In Wolf v. Gall, supra, the district court of appeal rejected the claim that adult children were not legitimatized by the subsequent marriage of their parents under section 215 of the Civil Code. The court said that the rule of Estate of Pico was not applicable because section 215 did not appear in the chapter on adoption. We may assume that for the same reason it would be held that section 1387 of the Civil Code (now sec. 255, Probate Code), relating to the rights of illegitimate children to succession, would also apply to children legitimatized after their majority.

It is important to note that the code sections recognize a distinction in the status of the adopted child, and the child legitimatized by sections 230 and 255. This is found in the provisions declaring the effect of the several sections. Thus when a child is adopted under sections 221 et seq. of the Civil Code the adopting parent and the child thereupon “sustain towards each other the legal relation of parent and child.” Section 228. One legitimatized under section 230 is deemed legitimate “for all purposes * * * from the time of its birth.” One legitimatized under section 255 of the Probate Code is permitted to inherit to a limited extent but is not deemed “legitimate” unless the procedure outlined in sections 215 or 230 of the Civil Code has been followed. All these sections present a general legislative scheme for establishing the status and the right of inheritance of children born out of wedlock, and no one of them contains any language indicating a legislative intent to confine their scope to the period of minority.

The record here discloses that in the year 1906 the father of petitioner moved his family to New Mexico, that petitioner continued to remain a member of the household, and was there publicly acknowledged by his father to be his son. In both the states of Minnesota and New Mexico the appellant was publicly acknowledged by the father and taken into the family as a son in the manner provided in section 230 of our Civil Code, but not in the manner provided in section 255 of the Probate Code. The effect of these acts in the two foreign states must be determined by the law of the state in which they were performed.

During the period in which the parties resided in Minnesota the statutes of Minnesota, 1894 Probate Code, Title 3, section 4473, provided that: “Every illegitimate child shall be considered as an heir of the person who shall, in writing, signed in the presence of a competent witness, acknowledge himself to be the father of such child * * *.” A revision in 1905––section 3650––is worded differently, but has the same effect. We have found nothing in the laws of that state comparable to section 230 of our Civil Code which provides procedure for legitimation “for all purposes.” At the time of their residence in New Mexico the law of New Mexico provided that illegitimate children “shall inherit from the father whenever they have been recognized by him as his children, but such recognition must have been general and notorious, or else in writing.” See 31–118 N.M.Statutes, 1941 Ann. The language of the original section making an exception when the father left legitimate children was eliminated by the amendment of 1915. This section was considered and applied in Re Gossett's Estate, 46 N.M. 344, 129 P.2d 56, 142 A.L.R. 1441, where reliance was placed on the earlier case of State v. Chavez, 42 N.M. 569, 82 P.2d 900. These authorities recognize the difference between statutes of legitimation for purposes of inheritance and legitimation for all purposes.

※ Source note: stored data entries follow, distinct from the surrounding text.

(* ===== verification/Cloudflare.v ===== *)
(** * The Cloudflare provider (src/providers/cloudflare.rs)

    The records of a name are listed on one page; one is created, or deleted
    by its identifier.  Zone identifiers are looked up and kept in a cache.
    [cf_api] states what the Cloudflare API documents of the requests this
    file sends. *)

From S2P Require Import Prelude Rstr Errors Effects Sys Common Zone Provider Txt Records.

Definition CF_API_BASE : string := "https://api.cloudflare.com/client/v4".
Definition ENV_TOKEN : string := "CLOUDFLARE_API_TOKEN".
Definition DEFAULT_TTL : Z := 60.
Definition HTTP_TIMEOUT : Duration := from_secs 30.
Definition CONNECT_TIMEOUT : Duration := from_secs 5.
Definition PROVIDER : string := "cloudflare".

Record ZoneOverride : Type := mkZoneOverride {
  zo_name : string;
  zo_id : option string
}.

Record CloudflareConfig : Type := mkCloudflareConfig {
  api_token : string;
  api_base : string;
  zone_override : option ZoneOverride;
  ttl : Z;
  http_timeout : Duration
}.

(** ** Bodies *)

Record CfError : Type := mkCfError {
  code : Z;
  message : string
}.

Definition de_CfError (j : Json) : option CfError :=
  match struct_fields ["code"; "message"] j with
  | Some [c; m] => c' ← required de_i64 c; m' ← required de_string m; Some (mkCfError c' m')
  | _ => None
  end.

Record CfEnvelope (T : Type) : Type := mkCfEnvelope {
  success : bool;
  errors : list CfError;
  cf_result : option T
}.
Arguments mkCfEnvelope {T} success errors cf_result.
Arguments success {T} c.
Arguments errors {T} c.
Arguments cf_result {T} c.

Definition de_CfEnvelope {T} (dec : Json -> option T) (j : Json) : option (CfEnvelope T) :=
  match struct_fields ["success"; "errors"; "result"] j with
  | Some [s; e; r] =>
      s' ← required de_bool s; e' ← defaulted [] (de_vec de_CfError) e;
      r' ← defaulted None (de_option dec) r; Some (mkCfEnvelope s' e' r')
  | _ => None
  end.

Record CfZone : Type := mkCfZone {
  z_id : string;
  z_name : string
}.

Definition de_CfZone (j : Json) : option CfZone :=
  match struct_fields ["id"; "name"] j with
  | Some [i; n] => i' ← required de_string i; n' ← required de_string n; Some (mkCfZone i' n')
  | _ => None
  end.

Record CfDnsRecord : Type := mkCfDnsRecord {
  r_id : string;
  r_content : string
}.

Definition de_CfDnsRecord (j : Json) : option CfDnsRecord :=
  match struct_fields ["id"; "content"] j with
  | Some [i; c] => i' ← required de_string i; c' ← required de_string c; Some (mkCfDnsRecord i' c')
  | _ => None
  end.

Definition ser_CreateRecordBody (ty name content : string) (t : Z) : Json :=
  JObj [("type", JStr ty); ("name", JStr name); ("content", JStr content); ("ttl", JNum t)].

(** The value of a record: its content without quotes at its ends. *)
Definition record_value (r : CfDnsRecord) : string := trim_matches quote (r_content r).

Section cloudflare.
Context `{X : Ext}.
(** The [Debug] text of the errors of an envelope. *)
Context (debug_errors : list CfError -> string).

Definition into_result {T} (env : CfEnvelope T) (op_label : string) : dns_result T :=
  if negb (success env) then
    Err (Api ("cloudflare " +:+ op_label +:+ ": " +:+ debug_errors (errors env)))
  else ok_or (cf_result env) (Api ("cloudflare " +:+ op_label +:+ ": missing result")).

(** ** Configuration *)

Definition config_new (t : string) : CloudflareConfig :=
  mkCloudflareConfig t CF_API_BASE None DEFAULT_TTL HTTP_TIMEOUT.

Definition with_api_base (c : CloudflareConfig) (base : string) : dns_result CloudflareConfig :=
  let! _ := validate_https_base base PROVIDER in
  Ok (mkCloudflareConfig (api_token c) (trim_end_matches "/" base) (zone_override c) (ttl c) (http_timeout c)).

Definition with_zone (c : CloudflareConfig) (zone : string) : dns_result CloudflareConfig :=
  let! _ := validate_zone zone in
  Ok (mkCloudflareConfig (api_token c) (api_base c)
        (Some (mkZoneOverride (to_ascii_lowercase (trim_end_matches dot zone)) None)) (ttl c) (http_timeout c)).

Definition with_zone_id (c : CloudflareConfig) (zone zone_id : string) : dns_result CloudflareConfig :=
  let! _ := validate_zone zone in
  Ok (mkCloudflareConfig (api_token c) (api_base c)
        (Some (mkZoneOverride (to_ascii_lowercase (trim_end_matches dot zone)) (Some zone_id)))
        (ttl c) (http_timeout c)).
Lemma bunny_call (post : Z * string -> string -> W -> dns_result unit -> W -> Prop) key work f v w
    (Hpost : forall k v, Proper (same (txt_values recs) ==> eq ==> same (txt_values recs) ==> iff) (post k v)) :
  valid_name f ->
  (forall z rn w0, wp h (work z rn) (fun r w' => post (bz_id z, to_ascii_lowercase rn) v w0 r w') w0) ->
  wp h (await? zone := resolve_zone c (to_ascii_lowercase f) in
        try? rname := bunny_name (to_ascii_lowercase f) (bz_domain zone) in
        with_lock (key zone rname) (work zone rname))
     (fun r w' => touches (txt_values recs) (bunny_keys f) post v w r w') w.
Proof.
  intros Hf Hwork. apply wp_try. eapply wp_mono; [apply bunny_resolve|].
  intros [z|e] w1 [H1 Hz]; [|left; split; [by apply same_record_values|done]].
  apply wp_try_pure; [|intros; left; split; [by apply same_record_values|done]]. intros rn Hrn.
  apply (wp_locked h recs (ba_background _ _ _ _ Hapi)).
  { intros a w3 w4 Hs. apply (same_record_values recs bunny_decode) in Hs.
    unfold touches, txt_values in *. by setoid_rewrite Hs. }
  intros w3 H3. assert (same recs w w3) as Hw by (by rewrite H1).
  eapply wp_mono; [apply Hwork|]. intros r w' Hr. right. exists (bz_id z, to_ascii_lowercase rn).
  split.
  { exists (bz_domain z). specialize (Hz z eq_refl). split_and!; [done|done|].
    eapply bunny_name_in; [done| |done]. eapply (ba_domains _ _ _ _ Hapi), Hz. }
  apply (same_record_values recs bunny_decode) in Hw. unfold txt_values in *. by rewrite Hw.
Qed.

Lemma bunny_present f v w :
  wp h (present c f v) (fun r w' =>
    touches (txt_values recs) (bunny_keys f) (added (txt_values recs)) v w r w') w.
Proof.
  apply wp_try_pure; [|by left]. intros u Hf%validate_fqdn_unit. cbn zeta.
  apply wp_try_pure; [|by left]. intros u' Hv%acme_value_bytes.
  apply (bunny_call (added (txt_values recs)) (fun z rn => bz_domain z +:+ "|" +:+ rn)); [apply _|done|].
  intros z rn w0.
  apply (wp_rec_present recs bunny_decode h br_id record_value
    (list_matching_records c z rn) (create_record c z rn) (bz_id z) (to_ascii_lowercase rn) (fun _ => True)); [| |done].
  - intros w1 _. by apply (bunny_lists h c zones recs Hapi).
  - intros w1. by apply (bunny_creates h c zones recs Hapi).
Qed.

Lemma bunny_cleanup f v w :
  wp h (cleanup c f v) (fun r w' =>
    touches (txt_values recs) (bunny_keys f) (removed (txt_values recs)) v w r w') w.
Proof.
  apply wp_try_pure; [|by left]. intros u Hf%validate_fqdn_unit. cbn zeta.
  apply (bunny_call (removed (txt_values recs)) (fun z rn => bz_domain z +:+ "|" +:+ rn)); [apply _|done|].
  intros z rn w0.
  eapply (wp_ext _ _ (rec_cleanup record_value (list_matching_records c z rn)
    (fun r => delete_record c z (br_id r)) v)).
  - unfold rec_cleanup, ptry. rewrite !run_bind.
    destruct (run h (list_matching_records _ _ _) w0) as [[l|e] w1]; [|done]. by rewrite bunny_delete_matching.
  - apply (wp_rec_cleanup recs bunny_decode h br_id record_value _ _ (bz_id z) (to_ascii_lowercase rn)
      (fun _ => True)); [| |done].
    + intros w1 _. by apply (bunny_lists h c zones recs Hapi).
    + intros r w1. by apply (bunny_deletes h c zones recs Hapi).
Qed.
End calls.

(** ** A server, with the zone [example.com] whose identifier is 1 *)

Definition bunny_demo : BunnyConfig :=
  mkBunnyConfig "secret" "https://bunny.test" None 60 HTTP_TIMEOUT.

Abbreviation bunny_store := (gmap Z (string * string)).

Definition ser_record (r : Z * (string * string)) : Json :=
  JObj [("Id", JNum (fst r)); ("Type", JNum 3); ("Name", JStr (fst (snd r))); ("Value", JStr (snd (snd r)))].

(** Names are kept in lower case, and empty at the apex. *)
Definition normal (r : Z * (string * string)) : bool :=
  (to_ascii_lowercase (fst (snd r)) =? fst (snd r))%string && negb (fst (snd r) =? "@")%string.

Definition bunny_http (req : Request) (m : bunny_store) : result Response ReqwestError * bunny_store :=
  match method req with
  | GET =>
      if (url req =? "https://bunny.test/dnszone")%string then
        (Ok (reply 200 (JObj [("Items"%string, JArr [JObj [("Id"%string, JNum 1); ("Domain"%string, JStr "Example.com.")];
                                        JObj [("Id"%string, JNum 2); ("Domain"%string, JStr "com.example.com")]])])), m)
      else if (url req =? "https://bunny.test/dnszone/1")%string && forallb normal (map_to_list m) then
        (Ok (reply 200 (JObj [("Records"%string, JArr (map ser_record (map_to_list m)))])), m)
      else (Ok (reply_empty 404), m)
  | PUT =>
      match (url req =? "https://bunny.test/dnszone/1/records")%string, body req with
      | true, Some (JObj [(_, _); (_, _); (_, JStr v); (_, JStr n)]) =>
          (Ok (reply_empty 201), <[fresh (dom m : gset Z) := (to_ascii_lowercase n, v)]> m)
      | _, _ => (Ok (reply_empty 404), m)
      end
  | DELETE =>
      (Ok (reply_empty 204),
       filter (fun r => "https://bunny.test/dnszone/1/records/" +:+ pretty (fst r) <> url req) m)
  | _ => (Ok (reply_empty 405), m)
  end.

Definition bunny_server : handler sysE bunny_store := served_by bunny_http.

Definition demo_zones (zid : Z) : option string :=
  if zid =? 1 then Some "example.com"%string else if zid =? 2 then Some "com.example.com"%string else None.

Definition record_of (r : Z * (string * string)) : BunnyRecord :=
  mkBunnyRecord (fst r) 3 (Some (fst (snd r))) (Some (snd (snd r))).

It is apparent that these statutes are merely statutes of succession, similar, in effect, to section 255 of our Probate Code. They are not statutes of legitimation changing the status of the individual. Those states which provide for legitimation by marriage of the parents or by public acknowledgment similar to our Civil Code sections generally recognize the child as legitimate “for all purposes.” Vernier, American Family Laws Vol. IV, sec. 246. But this is the result only when the statute relates to the status of the individual. The power of the legislature to make a bastard legitimate for all purposes, or to a limited extent, is universally recognized, as well as the power to declare him capable of inheriting, either generally or to a limited extent. 7 Am.Jur. p. 667. Hence, when the statute of succession prescribes the area of the right of inheritance the status of the illegitimate child is not changed for other purposes.

Here the petitioner rests his cause upon the claim that there was a compliance with the terms of section 230 of the Civil Code. There is no contention that there was a compliance with the terms of section 255 of the Probate Code as there is no evidence of an acknowledgment in writing as required by that section.

In Ross v. Ross, 129 Mass. 243, 246, 37 Am.Rep. 321, it is said: “It is a general principle, that the status or condition of a person, the relation in which he stands to another person, and by which he is qualified or made capable to take certain rights in that other's property, is fixed by the law of the domicil; and that this status and capacity are to be recognized and upheld in every other State, so far as they are not inconsistent with its own laws and policy. Subject to this limitation, upon the death of any man, the status of those who claim succession or inheritance in his estate is to be ascertained by the law under which that status was acquired * * *.”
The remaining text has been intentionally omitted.